====== RECORD EXCERPTS ======

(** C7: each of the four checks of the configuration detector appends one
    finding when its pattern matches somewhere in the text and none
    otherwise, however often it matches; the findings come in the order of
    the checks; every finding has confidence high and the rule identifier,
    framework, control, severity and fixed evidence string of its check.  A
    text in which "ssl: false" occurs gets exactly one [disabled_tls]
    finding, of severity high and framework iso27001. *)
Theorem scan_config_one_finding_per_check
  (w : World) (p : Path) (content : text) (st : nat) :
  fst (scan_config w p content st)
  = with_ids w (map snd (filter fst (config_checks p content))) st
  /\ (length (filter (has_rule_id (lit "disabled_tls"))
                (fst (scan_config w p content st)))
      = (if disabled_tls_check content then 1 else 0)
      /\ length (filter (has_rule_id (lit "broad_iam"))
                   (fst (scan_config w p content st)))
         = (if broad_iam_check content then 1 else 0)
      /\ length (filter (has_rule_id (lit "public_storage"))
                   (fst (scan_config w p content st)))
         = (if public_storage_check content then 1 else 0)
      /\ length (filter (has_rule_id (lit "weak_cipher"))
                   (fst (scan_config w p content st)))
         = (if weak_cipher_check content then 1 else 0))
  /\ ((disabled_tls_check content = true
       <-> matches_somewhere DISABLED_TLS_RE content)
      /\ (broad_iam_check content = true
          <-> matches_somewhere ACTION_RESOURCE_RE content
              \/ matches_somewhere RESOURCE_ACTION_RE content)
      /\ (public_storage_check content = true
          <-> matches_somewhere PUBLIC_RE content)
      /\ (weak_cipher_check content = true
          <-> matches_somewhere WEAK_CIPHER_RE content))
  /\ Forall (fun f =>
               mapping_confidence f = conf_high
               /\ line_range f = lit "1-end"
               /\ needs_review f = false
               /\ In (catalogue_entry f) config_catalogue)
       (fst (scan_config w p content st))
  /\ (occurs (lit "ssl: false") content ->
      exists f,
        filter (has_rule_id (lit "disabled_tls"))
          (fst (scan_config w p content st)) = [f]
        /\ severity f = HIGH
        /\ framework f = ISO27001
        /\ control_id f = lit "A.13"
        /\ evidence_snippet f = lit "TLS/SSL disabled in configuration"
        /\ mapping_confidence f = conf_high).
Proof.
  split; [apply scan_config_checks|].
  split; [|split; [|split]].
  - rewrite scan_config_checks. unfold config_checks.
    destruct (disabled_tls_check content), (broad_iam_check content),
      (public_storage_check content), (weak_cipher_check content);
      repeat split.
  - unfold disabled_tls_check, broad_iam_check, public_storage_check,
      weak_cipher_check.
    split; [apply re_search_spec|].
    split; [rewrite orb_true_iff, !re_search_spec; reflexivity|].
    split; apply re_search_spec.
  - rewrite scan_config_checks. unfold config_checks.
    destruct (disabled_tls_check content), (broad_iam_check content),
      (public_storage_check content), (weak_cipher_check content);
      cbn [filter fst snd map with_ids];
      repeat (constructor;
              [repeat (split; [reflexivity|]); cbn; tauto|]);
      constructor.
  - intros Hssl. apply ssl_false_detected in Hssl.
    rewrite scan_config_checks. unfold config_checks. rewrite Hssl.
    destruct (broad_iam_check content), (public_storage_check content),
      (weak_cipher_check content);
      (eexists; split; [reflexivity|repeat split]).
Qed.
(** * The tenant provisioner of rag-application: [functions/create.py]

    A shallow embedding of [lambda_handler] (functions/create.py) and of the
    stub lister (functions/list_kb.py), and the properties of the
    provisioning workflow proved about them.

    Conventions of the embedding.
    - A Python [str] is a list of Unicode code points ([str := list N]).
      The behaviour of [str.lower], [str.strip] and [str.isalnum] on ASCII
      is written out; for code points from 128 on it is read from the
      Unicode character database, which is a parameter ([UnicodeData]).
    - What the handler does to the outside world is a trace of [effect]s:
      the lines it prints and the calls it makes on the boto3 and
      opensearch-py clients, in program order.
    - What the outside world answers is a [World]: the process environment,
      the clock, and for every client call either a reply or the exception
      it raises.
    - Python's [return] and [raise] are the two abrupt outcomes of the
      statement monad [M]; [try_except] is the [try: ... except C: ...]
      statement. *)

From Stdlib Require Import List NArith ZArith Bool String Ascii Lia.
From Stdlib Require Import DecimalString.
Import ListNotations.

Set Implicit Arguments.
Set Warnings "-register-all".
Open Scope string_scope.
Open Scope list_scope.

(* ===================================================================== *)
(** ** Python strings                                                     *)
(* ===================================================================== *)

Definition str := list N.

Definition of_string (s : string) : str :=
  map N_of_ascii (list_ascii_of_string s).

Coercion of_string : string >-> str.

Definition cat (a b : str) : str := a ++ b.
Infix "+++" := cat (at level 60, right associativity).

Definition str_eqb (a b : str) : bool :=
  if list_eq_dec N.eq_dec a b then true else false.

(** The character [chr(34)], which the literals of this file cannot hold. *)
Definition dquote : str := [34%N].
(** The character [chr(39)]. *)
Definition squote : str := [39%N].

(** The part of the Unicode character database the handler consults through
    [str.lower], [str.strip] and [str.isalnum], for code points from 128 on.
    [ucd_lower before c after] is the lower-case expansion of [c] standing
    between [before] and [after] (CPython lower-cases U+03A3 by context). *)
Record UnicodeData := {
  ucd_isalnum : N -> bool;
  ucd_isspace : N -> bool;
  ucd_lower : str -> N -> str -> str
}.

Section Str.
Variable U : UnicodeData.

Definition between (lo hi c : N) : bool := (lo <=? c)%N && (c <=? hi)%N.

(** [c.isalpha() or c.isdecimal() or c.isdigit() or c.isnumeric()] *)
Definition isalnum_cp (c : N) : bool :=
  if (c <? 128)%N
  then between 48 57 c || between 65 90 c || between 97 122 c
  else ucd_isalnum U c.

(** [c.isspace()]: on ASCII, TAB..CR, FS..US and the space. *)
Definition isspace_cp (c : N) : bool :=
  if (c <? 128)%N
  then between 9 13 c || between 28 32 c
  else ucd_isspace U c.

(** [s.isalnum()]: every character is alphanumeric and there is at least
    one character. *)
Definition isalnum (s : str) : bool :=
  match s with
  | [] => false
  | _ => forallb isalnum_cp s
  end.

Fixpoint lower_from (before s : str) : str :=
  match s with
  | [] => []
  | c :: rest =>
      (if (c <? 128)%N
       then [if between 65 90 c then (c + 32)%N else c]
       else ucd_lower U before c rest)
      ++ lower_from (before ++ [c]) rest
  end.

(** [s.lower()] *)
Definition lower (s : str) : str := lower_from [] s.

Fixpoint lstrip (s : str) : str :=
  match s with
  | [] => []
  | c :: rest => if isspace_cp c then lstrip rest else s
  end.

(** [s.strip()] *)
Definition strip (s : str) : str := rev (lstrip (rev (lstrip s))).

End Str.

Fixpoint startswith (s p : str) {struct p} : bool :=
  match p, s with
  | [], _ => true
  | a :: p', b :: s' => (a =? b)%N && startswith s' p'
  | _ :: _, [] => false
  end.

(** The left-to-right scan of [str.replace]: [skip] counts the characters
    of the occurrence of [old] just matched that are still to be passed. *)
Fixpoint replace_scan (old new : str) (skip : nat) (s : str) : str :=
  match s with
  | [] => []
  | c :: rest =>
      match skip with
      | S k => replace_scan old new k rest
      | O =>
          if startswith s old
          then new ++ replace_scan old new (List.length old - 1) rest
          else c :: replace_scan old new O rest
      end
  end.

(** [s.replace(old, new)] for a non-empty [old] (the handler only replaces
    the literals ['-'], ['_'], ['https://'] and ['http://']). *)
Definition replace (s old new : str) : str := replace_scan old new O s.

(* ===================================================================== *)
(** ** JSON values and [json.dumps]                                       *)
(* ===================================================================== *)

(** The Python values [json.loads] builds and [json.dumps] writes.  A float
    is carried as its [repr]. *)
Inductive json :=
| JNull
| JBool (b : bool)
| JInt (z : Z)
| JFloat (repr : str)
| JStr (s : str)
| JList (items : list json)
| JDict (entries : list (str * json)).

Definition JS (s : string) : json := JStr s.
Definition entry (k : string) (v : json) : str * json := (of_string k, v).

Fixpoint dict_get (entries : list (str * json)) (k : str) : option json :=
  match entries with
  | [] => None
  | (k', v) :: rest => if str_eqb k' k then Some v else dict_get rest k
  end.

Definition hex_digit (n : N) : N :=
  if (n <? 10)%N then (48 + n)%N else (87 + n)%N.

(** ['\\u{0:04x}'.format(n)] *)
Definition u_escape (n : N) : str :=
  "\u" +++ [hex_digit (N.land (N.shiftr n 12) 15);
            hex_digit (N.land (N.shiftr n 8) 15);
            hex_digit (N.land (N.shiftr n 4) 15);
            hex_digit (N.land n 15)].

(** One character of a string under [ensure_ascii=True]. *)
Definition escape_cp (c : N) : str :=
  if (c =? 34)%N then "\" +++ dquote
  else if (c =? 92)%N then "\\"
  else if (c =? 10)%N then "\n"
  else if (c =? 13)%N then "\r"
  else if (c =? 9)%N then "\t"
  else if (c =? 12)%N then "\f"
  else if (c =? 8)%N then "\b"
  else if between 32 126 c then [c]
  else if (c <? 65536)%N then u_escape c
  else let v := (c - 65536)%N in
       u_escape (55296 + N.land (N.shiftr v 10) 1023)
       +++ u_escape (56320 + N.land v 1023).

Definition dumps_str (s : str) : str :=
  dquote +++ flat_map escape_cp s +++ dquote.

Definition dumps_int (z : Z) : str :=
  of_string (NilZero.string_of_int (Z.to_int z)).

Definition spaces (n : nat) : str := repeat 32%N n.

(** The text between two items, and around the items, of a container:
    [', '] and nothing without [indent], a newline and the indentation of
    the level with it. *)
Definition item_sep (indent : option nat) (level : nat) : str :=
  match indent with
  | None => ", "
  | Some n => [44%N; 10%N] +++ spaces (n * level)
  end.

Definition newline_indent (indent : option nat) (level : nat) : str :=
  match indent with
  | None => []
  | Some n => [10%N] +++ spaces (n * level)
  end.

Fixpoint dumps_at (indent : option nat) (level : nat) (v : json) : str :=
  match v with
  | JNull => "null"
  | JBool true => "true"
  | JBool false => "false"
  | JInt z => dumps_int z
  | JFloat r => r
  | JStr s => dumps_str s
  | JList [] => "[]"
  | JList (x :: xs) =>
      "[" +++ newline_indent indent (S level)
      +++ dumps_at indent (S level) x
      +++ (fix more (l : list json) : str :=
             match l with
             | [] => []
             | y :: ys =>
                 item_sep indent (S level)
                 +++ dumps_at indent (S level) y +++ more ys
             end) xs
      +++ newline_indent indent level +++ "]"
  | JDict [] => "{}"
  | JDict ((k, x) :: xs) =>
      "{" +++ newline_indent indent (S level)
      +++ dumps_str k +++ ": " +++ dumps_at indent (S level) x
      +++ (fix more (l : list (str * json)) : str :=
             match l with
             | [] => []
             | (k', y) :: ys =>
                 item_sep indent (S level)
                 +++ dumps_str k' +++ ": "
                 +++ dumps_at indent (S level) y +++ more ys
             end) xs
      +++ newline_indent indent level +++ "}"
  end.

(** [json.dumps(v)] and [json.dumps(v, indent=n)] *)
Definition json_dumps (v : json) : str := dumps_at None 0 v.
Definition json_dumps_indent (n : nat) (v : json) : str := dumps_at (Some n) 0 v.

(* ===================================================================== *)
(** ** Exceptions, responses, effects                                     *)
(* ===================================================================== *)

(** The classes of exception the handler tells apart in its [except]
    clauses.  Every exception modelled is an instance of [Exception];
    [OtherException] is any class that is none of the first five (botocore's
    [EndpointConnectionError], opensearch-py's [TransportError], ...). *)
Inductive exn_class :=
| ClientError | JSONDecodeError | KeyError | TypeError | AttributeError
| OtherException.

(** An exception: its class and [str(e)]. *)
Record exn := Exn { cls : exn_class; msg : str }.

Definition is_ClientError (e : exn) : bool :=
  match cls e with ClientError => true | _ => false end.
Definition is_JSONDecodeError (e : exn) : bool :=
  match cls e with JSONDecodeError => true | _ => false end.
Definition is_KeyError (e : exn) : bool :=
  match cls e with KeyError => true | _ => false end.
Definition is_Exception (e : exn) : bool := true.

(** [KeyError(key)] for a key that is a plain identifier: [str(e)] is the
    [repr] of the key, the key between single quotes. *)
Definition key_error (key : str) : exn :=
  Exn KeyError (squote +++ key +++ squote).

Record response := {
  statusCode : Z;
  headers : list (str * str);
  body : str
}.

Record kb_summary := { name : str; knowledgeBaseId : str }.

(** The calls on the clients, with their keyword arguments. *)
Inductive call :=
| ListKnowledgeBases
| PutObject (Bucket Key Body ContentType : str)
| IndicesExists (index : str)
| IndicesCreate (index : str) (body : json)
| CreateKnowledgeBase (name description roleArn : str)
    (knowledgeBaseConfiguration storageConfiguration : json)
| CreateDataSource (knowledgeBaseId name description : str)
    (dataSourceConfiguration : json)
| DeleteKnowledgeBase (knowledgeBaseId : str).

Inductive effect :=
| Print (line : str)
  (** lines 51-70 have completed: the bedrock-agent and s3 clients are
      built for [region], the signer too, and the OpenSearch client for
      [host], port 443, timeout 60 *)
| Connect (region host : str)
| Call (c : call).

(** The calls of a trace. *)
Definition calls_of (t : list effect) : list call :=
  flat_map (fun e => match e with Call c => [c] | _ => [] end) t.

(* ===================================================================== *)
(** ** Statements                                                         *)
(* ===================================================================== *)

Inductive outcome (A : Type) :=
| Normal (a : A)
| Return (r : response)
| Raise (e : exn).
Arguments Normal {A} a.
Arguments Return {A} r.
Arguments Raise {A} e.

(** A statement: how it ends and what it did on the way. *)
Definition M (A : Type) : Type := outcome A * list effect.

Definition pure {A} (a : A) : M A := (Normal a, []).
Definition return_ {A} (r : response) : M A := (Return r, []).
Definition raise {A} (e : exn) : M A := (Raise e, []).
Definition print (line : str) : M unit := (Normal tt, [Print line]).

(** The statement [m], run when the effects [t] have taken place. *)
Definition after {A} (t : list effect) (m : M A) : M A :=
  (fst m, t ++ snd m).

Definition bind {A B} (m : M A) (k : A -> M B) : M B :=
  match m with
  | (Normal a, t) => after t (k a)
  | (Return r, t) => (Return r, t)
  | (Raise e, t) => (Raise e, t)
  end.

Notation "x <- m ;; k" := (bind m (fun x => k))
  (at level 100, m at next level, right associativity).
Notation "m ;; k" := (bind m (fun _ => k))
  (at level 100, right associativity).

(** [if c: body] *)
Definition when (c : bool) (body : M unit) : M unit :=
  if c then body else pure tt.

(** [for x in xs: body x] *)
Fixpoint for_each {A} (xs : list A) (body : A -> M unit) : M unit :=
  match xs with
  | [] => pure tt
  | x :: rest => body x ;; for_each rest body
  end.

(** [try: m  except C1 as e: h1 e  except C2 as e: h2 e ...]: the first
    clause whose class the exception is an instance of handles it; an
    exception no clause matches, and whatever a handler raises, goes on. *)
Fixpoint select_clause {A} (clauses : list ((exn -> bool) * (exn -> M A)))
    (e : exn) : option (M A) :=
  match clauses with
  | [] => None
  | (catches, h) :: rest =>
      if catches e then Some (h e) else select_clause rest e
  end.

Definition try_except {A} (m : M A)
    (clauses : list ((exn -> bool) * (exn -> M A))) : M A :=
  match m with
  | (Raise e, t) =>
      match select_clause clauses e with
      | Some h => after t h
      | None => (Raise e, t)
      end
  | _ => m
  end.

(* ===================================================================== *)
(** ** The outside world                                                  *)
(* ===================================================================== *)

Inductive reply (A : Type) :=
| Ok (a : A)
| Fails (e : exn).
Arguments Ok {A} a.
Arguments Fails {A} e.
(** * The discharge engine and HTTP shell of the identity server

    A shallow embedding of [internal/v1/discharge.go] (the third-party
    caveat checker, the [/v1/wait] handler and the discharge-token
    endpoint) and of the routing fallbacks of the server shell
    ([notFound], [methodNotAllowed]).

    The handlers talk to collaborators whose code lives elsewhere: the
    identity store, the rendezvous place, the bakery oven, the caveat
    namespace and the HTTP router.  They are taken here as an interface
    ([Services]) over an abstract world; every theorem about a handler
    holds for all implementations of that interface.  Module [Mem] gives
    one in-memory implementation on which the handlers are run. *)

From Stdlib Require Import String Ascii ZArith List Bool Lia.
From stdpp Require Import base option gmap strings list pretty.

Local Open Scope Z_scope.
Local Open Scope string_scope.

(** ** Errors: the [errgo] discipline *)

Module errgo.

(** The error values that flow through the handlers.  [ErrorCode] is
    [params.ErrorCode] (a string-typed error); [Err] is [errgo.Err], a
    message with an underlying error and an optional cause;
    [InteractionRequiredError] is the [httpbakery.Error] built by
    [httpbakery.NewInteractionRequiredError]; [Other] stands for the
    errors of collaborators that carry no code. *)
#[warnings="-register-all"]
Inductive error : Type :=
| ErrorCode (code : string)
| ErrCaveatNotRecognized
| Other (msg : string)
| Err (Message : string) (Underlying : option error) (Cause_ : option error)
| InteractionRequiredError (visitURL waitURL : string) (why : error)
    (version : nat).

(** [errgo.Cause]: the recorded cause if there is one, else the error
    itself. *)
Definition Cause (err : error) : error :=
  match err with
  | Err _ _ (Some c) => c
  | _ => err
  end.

======

● AIM OF THE EXERCISE: Please give back exactly the lines of the listing above that run from the one containing "caveat checker, the" through the one containing "Local Open Scope Z_scope.", and only those.

● RESULT OF THIS TASK:
    caveat checker, the [/v1/wait] handler and the discharge-token
    endpoint) and of the routing fallbacks of the server shell
    ([notFound], [methodNotAllowed]).

    The handlers talk to collaborators whose code lives elsewhere: the
    identity store, the rendezvous place, the bakery oven, the caveat
    namespace and the HTTP router.  They are taken here as an interface
    ([Services]) over an abstract world; every theorem about a handler
    holds for all implementations of that interface.  Module [Mem] gives
    one in-memory implementation on which the handlers are run. *)

From Stdlib Require Import String Ascii ZArith List Bool Lia.
From stdpp Require Import base option gmap strings list pretty.

Local Open Scope Z_scope.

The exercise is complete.